**Records for processing**
(** The provider items a kind's constructor goes through: the item itself
    must not be undefined or null, and for an event neither its [start] nor
    its [name]. *)
Definition item_ok (k : Kind) (x : Json) : bool :=
  match k with
  | Events =>
      negb (nullish x) && negb (nullish (peek "start" x))
      && negb (nullish (peek "name" x))
  | _ => negb (nullish x)
  end.

(** The kinds whose [fetch] ends in a [.catch] of its own. *)
Definition swallows (k : Kind) : bool :=
  match k with
  | Movies | Yelp => true
  | _ => false
  end.

(** The world after the line a [fetch] logs on entry, if it logs one. *)
Definition announced (k : Kind) (w : World) : World :=
  match k with
  | Weather => w
  | Events => add_log (LogText "here in event fetch") w
  | Movies => add_log (LogText "here in movie fetch") w
  | Yelp => add_log (LogText "here in yelp") w
  end.

(** The columns of [Location.prototype.save]'s INSERT, which are the keys
    of the object [new Location] builds. *)
Definition location_fields : list string :=
  ["search_query"; "formatted_query"; "latitude"; "longitude"].

(** The rows the SELECT of [Location.lookup] finds for a search text. *)
Definition found (text : string) (tb : Table) : list Row :=
  List.filter (matches "search_query" (JStr text)) (rows tb).

(** The records among [ys] whose [save] is accepted, one fault flag per
    [save]. *)
Fixpoint accepted (fs : list bool) (ys : list Json) : list Json :=
  match ys with
  | [] => []
  | y :: ys' =>
      match head fs with
      | Some true => accepted (tail fs) ys'
      | _ => y :: accepted (tail fs) ys'
      end
  end.

(** The record a kind's constructor builds from an item it accepts, on a
    host and at a clock reading: each field is the key of the item the
    constructor reads for it, undefined when the item lacks it. *)
Definition built (k : Kind) (h : Host) (now : Z) (x : Json) : Json :=
  match k with
  | Weather =>
      JObj [("forecast", peek "summary" x);
            ("time", JStr (dateOfEpochSeconds h (peek "time" x)));
            ("created_at", JNum now)]
  | Events =>
      JObj [("link", peek "url" x);
            ("name", peek "text" (peek "name" x));
            ("event_date", JStr (dateOfLocalText h (peek "local" (peek "start" x))));
            ("summary", peek "summary" x);
            ("created_at", JNum now)]
  | Movies =>
      JObj [("title", peek "title" x);
            ("released_on", peek "release_date" x);
            ("total_votes", peek "vote_count" x);
            ("average_votes", peek "vote_average" x);
            ("popularity", peek "popularity" x);
            ("overview", peek "overview" x);
            ("image_url",
             JStr ("https://image.tmdb.org/t/p/original"
                   +:+ to_string (peek "poster_path" x)));
            ("created_at", JNum now)]
  | Yelp =>
      JObj [("name", peek "name" x);
            ("rating", peek "rating" x);
            ("price", peek "price" x);
            ("url", peek "url" x);
            ("image_url", peek "image_url" x);
            ("created_at", JNum now)]
  end.

(** [v[0]] of a value that is neither undefined nor null. *)
Definition first_of (v : Json) : Json :=
  match v with
  | JArr xs => List.hd JUndefined xs
  | JStr (String c _) => JStr (String c EmptyString)
  | JObj fs => field "0" fs
  | _ => JUndefined
  end.

(** The fields [new Location(text, geoData)] sets, in order. *)
Definition located (text : string) (geoData : Json) : list (string * Json) :=
  [("search_query", JStr text);
   ("formatted_query", peek "formatted_address" geoData);
   ("latitude", peek "lat" (peek "location" (peek "geometry" geoData)));
   ("longitude", peek "lng" (peek "location" (peek "geometry" geoData)))].

(** The four courses a resource request can take: the SELECT fails, the
    batch found is served, the batch found is deleted, or nothing is found
    and the miss handler runs. *)
Inductive Course (k : Kind) (data : Location) (w : World) : Prop :=
| Refused :
    getResource k data w =
      (Resolved errorObj,
       add_log (LogValue errorObj) (set_faults (tail (faults w)) w)) →
    Course k data w
| Hit tb r rest :
    store w !! tableName k = Some tb →
    batch (id data) tb = r :: rest →
    getResource k data w =
      (Resolved JUndefined,
       add_sent (JArr (map JObj (r :: rest)))
         (add_log (LogText (kindName k +:+ " cache was valid"))
            (tick (set_faults (tail (faults w)) w)))) →
    Course k data w
| Stale tb :
    store w !! tableName k = Some tb →
    getResource k data w =
      (Resolved JUndefined,
       snd (deleteByLocationId (tableName k) (id data)
              (add_log (LogText (kindName k +:+ " cache was invalid"))
                 (tick (set_faults (tail (faults w)) w))))) →
    Course k data w
| Miss tb :
    store w !! tableName k = Some tb →
    batch (id data) tb = [] →
    getResource k data w =
      (Resolved JUndefined,
       snd (cacheMiss (resourceHandler k data) (set_faults (tail (faults w)) w))) →
    Course k data w.

(** ** Sample data

    A host whose weather provider knows Seattle and whose geocoder finds
    nothing for ["@@invalid@@"]; every other call fails.  No key is set in
    the environment, so the keys print as [undefined]. *)

Definition seattle : Location :=
  mkLocation 7 "seattle" "Seattle, WA, USA" "47.6062" "-122.3321".

Definition portland : Location :=
  mkLocation 8 "portland" "Portland, OR, USA" "45.5152" "-122.6784".

Definition forecast_body : Json :=
  JObj [("daily",
         JObj [("data",
                JArr [JObj [("summary", JStr "Clear"); ("time", JNum 1704067200)]])])].

Definition no_results_body : Json :=
  JObj [("results", JArr []); ("status", JStr "ZERO_RESULTS")].

Definition t0 : Z := 1704067200000.

Definition quiet_host : Host := {|
  http := λ r,
    if String.eqb (url r)
         "https://api.darksky.net/forecast/undefined/47.6062,-122.3321"
    then Some forecast_body
    else if String.eqb (url r)
         "https://maps.googleapis.com/maps/api/geocode/json?address=@@invalid@@&key=undefined"
    then Some no_results_body
    else None;
  clock := λ n, t0 + Z.of_nat n;
  env := ∅;
  dateOfEpochSeconds := λ _, "Mon Jan 01 2024";
  dateOfLocalText := λ _, "Mon Jan 01 2024"
|}.

Definition empty_table : Table := mkTable [] 1.

Definition empty_store : gmap string Table :=
  <["locations" := empty_table]>
    (<["weathers" := empty_table]>
       (<["events" := empty_table]>
          (<["movies" := empty_table]>
             (<["yelps" := empty_table]> ∅)))).

(** Nothing cached, nothing going wrong in the store. *)
Definition w_empty : World := mkWorld quiet_host empty_store [] [] 0 [] [].

(** The next query is refused. *)
Definition w_refused : World := mkWorld quiet_host empty_store [true] [] 0 [] [].

Definition clear_record (created_at : Z) : Json :=
  JObj [("forecast", JStr "Clear"); ("time", JStr "Mon Jan 01 2024");
        ("created_at", JNum created_at)].

Definition clear_row (created_at : Z) : Row :=
  [("id", JNum 1); ("forecast", JStr "Clear"); ("time", JStr "Mon Jan 01 2024");
   ("created_at", JNum created_at); ("location_id", JNum 7)].

Definition cached_table (created_at : Z) : Table := mkTable [clear_row created_at] 2.

(** One weather row for Seattle, created at the given time; the clock
    reads [t0]. *)
Definition w_cached (created_at : Z) : World :=
  mkWorld quiet_host (<["weathers" := cached_table created_at]> empty_store)
          [] [] 0 [] [].

(** A host that knows more: the geocoder finds Seattle and answers
    ["nowhere"] without a [results]; the events provider has nothing for
    Seattle; the weather provider's answer for Portland has a null between
    two days. *)

Definition clear_day : Json :=
  JObj [("summary", JStr "Clear"); ("time", JNum 1704067200)].

Definition seattle_geodata : Json :=
  JObj [("formatted_address", JStr "Seattle, WA, USA");
        ("geometry",
         JObj [("location",
                JObj [("lat", JReal "47.6062"); ("lng", JReal "-122.3321")])])].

**Work request**
Reproduce every record in full, keeping each one exactly as it reads.

**Solution to this exercise**
(** The provider items a kind's constructor goes through: the item itself
    must not be undefined or null, and for an event neither its [start] nor
    its [name]. *)
Definition item_ok (k : Kind) (x : Json) : bool :=
  match k with
  | Events =>
      negb (nullish x) && negb (nullish (peek "start" x))
      && negb (nullish (peek "name" x))
  | _ => negb (nullish x)
  end.

(** The kinds whose [fetch] ends in a [.catch] of its own. *)
Definition swallows (k : Kind) : bool :=
  match k with
  | Movies | Yelp => true
  | _ => false
  end.

(** The world after the line a [fetch] logs on entry, if it logs one. *)
Definition announced (k : Kind) (w : World) : World :=
  match k with
  | Weather => w
  | Events => add_log (LogText "here in event fetch") w
  | Movies => add_log (LogText "here in movie fetch") w
  | Yelp => add_log (LogText "here in yelp") w
  end.

(** The columns of [Location.prototype.save]'s INSERT, which are the keys
    of the object [new Location] builds. *)
Definition location_fields : list string :=
  ["search_query"; "formatted_query"; "latitude"; "longitude"].

(** The rows the SELECT of [Location.lookup] finds for a search text. *)
Definition found (text : string) (tb : Table) : list Row :=
  List.filter (matches "search_query" (JStr text)) (rows tb).

(** The records among [ys] whose [save] is accepted, one fault flag per
    [save]. *)
Fixpoint accepted (fs : list bool) (ys : list Json) : list Json :=
  match ys with
  | [] => []
  | y :: ys' =>
      match head fs with
      | Some true => accepted (tail fs) ys'
      | _ => y :: accepted (tail fs) ys'
      end
  end.

(** The record a kind's constructor builds from an item it accepts, on a
    host and at a clock reading: each field is the key of the item the
    constructor reads for it, undefined when the item lacks it. *)
Definition built (k : Kind) (h : Host) (now : Z) (x : Json) : Json :=
  match k with
  | Weather =>
      JObj [("forecast", peek "summary" x);
            ("time", JStr (dateOfEpochSeconds h (peek "time" x)));
            ("created_at", JNum now)]
  | Events =>
      JObj [("link", peek "url" x);
            ("name", peek "text" (peek "name" x));
            ("event_date", JStr (dateOfLocalText h (peek "local" (peek "start" x))));
            ("summary", peek "summary" x);
            ("created_at", JNum now)]
  | Movies =>
      JObj [("title", peek "title" x);
            ("released_on", peek "release_date" x);
            ("total_votes", peek "vote_count" x);
            ("average_votes", peek "vote_average" x);
            ("popularity", peek "popularity" x);
            ("overview", peek "overview" x);
            ("image_url",
             JStr ("https://image.tmdb.org/t/p/original"
                   +:+ to_string (peek "poster_path" x)));
            ("created_at", JNum now)]
  | Yelp =>
      JObj [("name", peek "name" x);
            ("rating", peek "rating" x);
            ("price", peek "price" x);
            ("url", peek "url" x);
            ("image_url", peek "image_url" x);
            ("created_at", JNum now)]
  end.

(** [v[0]] of a value that is neither undefined nor null. *)
Definition first_of (v : Json) : Json :=
  match v with
  | JArr xs => List.hd JUndefined xs
  | JStr (String c _) => JStr (String c EmptyString)
  | JObj fs => field "0" fs
  | _ => JUndefined
  end.

(** The fields [new Location(text, geoData)] sets, in order. *)
Definition located (text : string) (geoData : Json) : list (string * Json) :=
  [("search_query", JStr text);
   ("formatted_query", peek "formatted_address" geoData);
   ("latitude", peek "lat" (peek "location" (peek "geometry" geoData)));
   ("longitude", peek "lng" (peek "location" (peek "geometry" geoData)))].

(** The four courses a resource request can take: the SELECT fails, the
    batch found is served, the batch found is deleted, or nothing is found
    and the miss handler runs. *)
Inductive Course (k : Kind) (data : Location) (w : World) : Prop :=
| Refused :
    getResource k data w =
      (Resolved errorObj,
       add_log (LogValue errorObj) (set_faults (tail (faults w)) w)) →
    Course k data w
| Hit tb r rest :
    store w !! tableName k = Some tb →
    batch (id data) tb = r :: rest →
    getResource k data w =
      (Resolved JUndefined,
       add_sent (JArr (map JObj (r :: rest)))
         (add_log (LogText (kindName k +:+ " cache was valid"))
            (tick (set_faults (tail (faults w)) w)))) →
    Course k data w
| Stale tb :
    store w !! tableName k = Some tb →
    getResource k data w =
      (Resolved JUndefined,
       snd (deleteByLocationId (tableName k) (id data)
              (add_log (LogText (kindName k +:+ " cache was invalid"))
                 (tick (set_faults (tail (faults w)) w))))) →
    Course k data w
| Miss tb :
    store w !! tableName k = Some tb →
    batch (id data) tb = [] →
    getResource k data w =
      (Resolved JUndefined,
       snd (cacheMiss (resourceHandler k data) (set_faults (tail (faults w)) w))) →
    Course k data w.

(** ** Sample data

    A host whose weather provider knows Seattle and whose geocoder finds
    nothing for ["@@invalid@@"]; every other call fails.  No key is set in
    the environment, so the keys print as [undefined]. *)

Definition seattle : Location :=
  mkLocation 7 "seattle" "Seattle, WA, USA" "47.6062" "-122.3321".

Definition portland : Location :=
  mkLocation 8 "portland" "Portland, OR, USA" "45.5152" "-122.6784".

Definition forecast_body : Json :=
  JObj [("daily",
         JObj [("data",
                JArr [JObj [("summary", JStr "Clear"); ("time", JNum 1704067200)]])])].

Definition no_results_body : Json :=
  JObj [("results", JArr []); ("status", JStr "ZERO_RESULTS")].

Definition t0 : Z := 1704067200000.

Definition quiet_host : Host := {|
  http := λ r,
    if String.eqb (url r)
         "https://api.darksky.net/forecast/undefined/47.6062,-122.3321"
    then Some forecast_body
    else if String.eqb (url r)
         "https://maps.googleapis.com/maps/api/geocode/json?address=@@invalid@@&key=undefined"
    then Some no_results_body
    else None;
  clock := λ n, t0 + Z.of_nat n;
  env := ∅;
  dateOfEpochSeconds := λ _, "Mon Jan 01 2024";
  dateOfLocalText := λ _, "Mon Jan 01 2024"
|}.

Definition empty_table : Table := mkTable [] 1.

Definition empty_store : gmap string Table :=
  <["locations" := empty_table]>
    (<["weathers" := empty_table]>
       (<["events" := empty_table]>
          (<["movies" := empty_table]>
             (<["yelps" := empty_table]> ∅)))).

(** Nothing cached, nothing going wrong in the store. *)
Definition w_empty : World := mkWorld quiet_host empty_store [] [] 0 [] [].

(** The next query is refused. *)
Definition w_refused : World := mkWorld quiet_host empty_store [true] [] 0 [] [].

Definition clear_record (created_at : Z) : Json :=
  JObj [("forecast", JStr "Clear"); ("time", JStr "Mon Jan 01 2024");
        ("created_at", JNum created_at)].

Definition clear_row (created_at : Z) : Row :=
  [("id", JNum 1); ("forecast", JStr "Clear"); ("time", JStr "Mon Jan 01 2024");
   ("created_at", JNum created_at); ("location_id", JNum 7)].

Definition cached_table (created_at : Z) : Table := mkTable [clear_row created_at] 2.

(** One weather row for Seattle, created at the given time; the clock
    reads [t0]. *)
Definition w_cached (created_at : Z) : World :=
  mkWorld quiet_host (<["weathers" := cached_table created_at]> empty_store)
          [] [] 0 [] [].

(** A host that knows more: the geocoder finds Seattle and answers
    ["nowhere"] without a [results]; the events provider has nothing for
    Seattle; the weather provider's answer for Portland has a null between
    two days. *)

Definition clear_day : Json :=
  JObj [("summary", JStr "Clear"); ("time", JNum 1704067200)].

Definition seattle_geodata : Json :=
  JObj [("formatted_address", JStr "Seattle, WA, USA");
        ("geometry",
         JObj [("location",
                JObj [("lat", JReal "47.6062"); ("lng", JReal "-122.3321")])])].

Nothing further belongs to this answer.